> **WHAT YOU NEED TO DO**:
Instruction for the entries that follow: retype exactly the lines from the line with "Definition endXOf (g" to the line with "match endXOf g id with", both included, and omit all others.
BEGIN RECORD EXCERPTS
(* ===== verification/Controller.v ===== *)
(** The controller: turning computed paths into segment lists and staged
    intents (controller_segments.go, controller_dispatcher.go), the static
    intents of the nodes (controller_intents.go) and the tunnel events that
    change a site's intents (controller_tunnels.go). *)

From S2P Require Import Prelude Float64 Netip Topology CostGraph PceGraph Demo Cspf CspfCorrect Bandwidth Tenants Demand Inventory Sid Registry.

(** ** Segment lists *)

Inductive segment_error :=
  | PathLengthMismatch
  | TransitNodeUnknown (n : NodeID)
  | IndexOutOfRange.

(** The address, when the edge is a single link whose node reported one. *)
Definition endXOf (g : PCEGraph) (id : PCEEdgeID) : option Addr :=
  match pg_edges g !! id with
  | None => None
  | Some edge =>
      if IsBundle edge then None
      else match pe_RealEdges edge with
           | [r] => if addr_is_valid (Edge_EndX r) then Some (Edge_EndX r) else None
           | _ => None
           end
  end.

(** The turn of the loop for node [i] of the path. *)
Definition transit_step (g : PCEGraph) (path : Path) (segments : list Addr) (i : nat)
    : result segment_error (list Addr) :=
  match p_Nodes path !! i, p_Edges path !! i with
  | Some n, Some id =>
      match pg_nodes g !! n with
      | None => Err (TransitNodeUnknown n)
      | Some node =>
          match endXOf g id with
          | Some endX => Ok (segments ++ [endX])
          | None => Ok (segments ++ [pfx_addr (Node_Locator node)])
          end
      end
  | _, _ => Err IndexOutOfRange
  end.

Definition transitSegments (g : PCEGraph) (path : Path) : result segment_error (list Addr) :=
  if decide (Z.of_nat (length (p_Edges path)) = Z.of_nat (length (p_Nodes path)) - 1)
  then foldM (transit_step g path) [] (seq 1 (length (p_Nodes path) - 2))
  else Err PathLengthMismatch.

(** ** Dispatching a path set *)

Definition remoteSiteRoute := (Site * Path)%type.
Notation RemoteRoutes := (gmap NodeID (gmap TenantID (list remoteSiteRoute))).

Definition PathKey_le (k k' : PathKey) : Prop := PathKey_Compare k k' ≠ Gt.
#[export] Instance PathKey_le_dec : RelDecision PathKey_le.
Proof. intros a b. unfold PathKey_le. apply _. Defined.

(** Every site of the tenant at the far PoP becomes one route. *)
Definition add_site_routes (key : PathKey) (path : Path) (m : gmap TenantID (list remoteSiteRoute)) (s : Site)
    : gmap TenantID (list remoteSiteRoute) :=
  if decide (s_Attach s = pk_To key)
  then <[pk_Tenant key := map_get [] m (pk_Tenant key) ++ [(s, path)]]> m else m.

Definition collect_step (inv : JSONNodeInventory) (repo : JSONTenantRepository) (paths : PathSet)
    (acc : RemoteRoutes) (key : PathKey) : RemoteRoutes :=
  match paths !! key with
  | None => acc
  | Some path =>
      if decide (pk_From key = pk_To key) then acc else
      match InvNode inv (pk_From key) with
      | None => acc
      | Some _ =>
          match Tenant_ repo (pk_Tenant key) with
          | None => acc
          | Some tenant =>
              <[pk_From key := foldl (add_site_routes key path) (map_get ∅ acc (pk_From key)) (t_Sites tenant)]> acc
          end
      end
  end.

Section dispatch.
Context `{RangeOrder} (db_fails : string → bool) (g : Graph).

Definition remoteRoutesByNode (inv : JSONNodeInventory) (repo : JSONTenantRepository) (paths : PathSet) : RemoteRoutes :=
  foldl (collect_step inv repo paths) ∅ (merge_sort PathKey_le (range_map paths).*1).
(* ===== verification/Stamp.v ===== *)
(** The STAMP wire format (libs/stamp): test packets of the session sender and
    the session reflector, their TLV extensions, NTP timestamps and error
    estimates, and the sender and reflector state machines.

    A byte is a [Z] between 0 and 255 and a buffer a list of bytes.  Slicing
    past the length of a buffer is the error [Panic], so that a decoder that
    reads out of bounds is visible as a result. *)

From S2P Require Import Prelude.

(** ** Errors *)

Inductive tlv_level := LevelPacket | LevelReturnPath | LevelContainer.

Inductive stamp_err :=
  | AuthNotImplemented
  | PacketTooShort (got : nat)
  | TruncatedHeader (level : tlv_level)
  | TLVOverrun (level : tlv_level) (ty : Z) (declared remain : nat)
  | ControlCodeSize (got : nat)
  | KeyNotUTF8
  | KeyTooLong
  | ContainerTooLong
  | InvalidClockFormat
  | ScaleOutOfRange
  | SocketError
  | Panic
  | OutOfFuel.

(** The two results that no run of the code may give. *)
Definition defect (e : stamp_err) : bool :=
  match e with Panic | OutOfFuel => true | _ => false end.

(** ** Buffers *)

Definition byte_at (v : Z) (shift : Z) : Z := u8 (Z.shiftr v shift).
Definition put16 (v : Z) : list Z := [byte_at v 8; byte_at v 0].
Definition put32 (v : Z) : list Z := [byte_at v 24; byte_at v 16; byte_at v 8; byte_at v 0].

(** Writing [bs] at offset [off] of a buffer that is long enough. *)
Definition put_at (off : nat) (bs buf : list Z) : list Z :=
  take off buf ++ bs ++ drop (off + length bs) buf.

(** [b[i:j]]. *)
Definition slice (b : list Z) (i j : nat) : result stamp_err (list Z) :=
  if (i <=? j)%nat && (j <=? length b)%nat then Ok (take (j - i) (drop i b)) else Err Panic.

Definition uint8_of (b : list Z) : result stamp_err Z :=
  match b with b0 :: _ => Ok b0 | _ => Err Panic end.
Definition uint16_of (b : list Z) : result stamp_err Z :=
  match b with b0 :: b1 :: _ => Ok (b0 * 256 + b1) | _ => Err Panic end.
Definition uint32_of (b : list Z) : result stamp_err Z :=
  match b with
  | b0 :: b1 :: b2 :: b3 :: _ => Ok (((b0 * 256 + b1) * 256 + b2) * 256 + b3)
  | _ => Err Panic
  end.

Definition get8 (b : list Z) (i : nat) : result stamp_err Z := slice b i (i + 1) ≫= uint8_of.
Definition get16 (b : list Z) (i : nat) : result stamp_err Z := slice b i (i + 2) ≫= uint16_of.
Definition get32 (b : list Z) (i : nat) : result stamp_err Z := slice b i (i + 4) ≫= uint32_of.

(** A Go string is its bytes. *)
Definition string_bytes (s : string) : list Z := (λ c, Z.of_N (N_of_ascii c)) <$> String.list_ascii_of_string s.
Definition bytes_string (b : list Z) : string :=
  String.string_of_list_ascii ((λ z, ascii_of_N (Z.to_N z)) <$> b).

(** [utf8.Valid]: the ranges of the first and second byte, then continuation
    bytes. *)
Definition in_range (lo hi z : Z) : bool := (lo <=? z) && (z <=? hi).
Definition continuation : Z → bool := in_range 0x80 0xBF.

Fixpoint utf8_valid (b : list Z) : bool :=
  match b with
  | [] => true
  | b0 :: r0 =>
      if b0 <? 0x80 then utf8_valid r0
      else match r0 with
      | b1 :: r1 =>
          if in_range 0xC2 0xDF b0 then continuation b1 && utf8_valid r1
          else match r1 with
          | b2 :: r2 =>
              if in_range 0xE0 0xEF b0 then
                in_range (if b0 =? 0xE0 then 0xA0 else 0x80) (if b0 =? 0xED then 0x9F else 0xBF) b1 &&
                continuation b2 && utf8_valid r2
              else match r2 with
              | b3 :: r3 =>
                  in_range 0xF0 0xF4 b0 &&
                  in_range (if b0 =? 0xF0 then 0x90 else 0x80) (if b0 =? 0xF4 then 0x8F else 0xBF) b1 &&
                  continuation b2 && continuation b3 && utf8_valid r3
              | [] => false
              end
          | [] => false
          end
      | [] => false
      end
  end.

(** ** Timestamps *)

Definition NtpUnixOffset : Z := 2208988800.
END RECORD EXCERPTS
> **ANSWER BOX**:
Definition endXOf (g : PCEGraph) (id : PCEEdgeID) : option Addr :=
  match pg_edges g !! id with
  | None => None
  | Some edge =>
      if IsBundle edge then None
      else match pe_RealEdges edge with
           | [r] => if addr_is_valid (Edge_EndX r) then Some (Edge_EndX r) else None
           | _ => None
           end
  end.

(** The turn of the loop for node [i] of the path. *)
Definition transit_step (g : PCEGraph) (path : Path) (segments : list Addr) (i : nat)
    : result segment_error (list Addr) :=
  match p_Nodes path !! i, p_Edges path !! i with
  | Some n, Some id =>
      match pg_nodes g !! n with
      | None => Err (TransitNodeUnknown n)
      | Some node =>
          match endXOf g id with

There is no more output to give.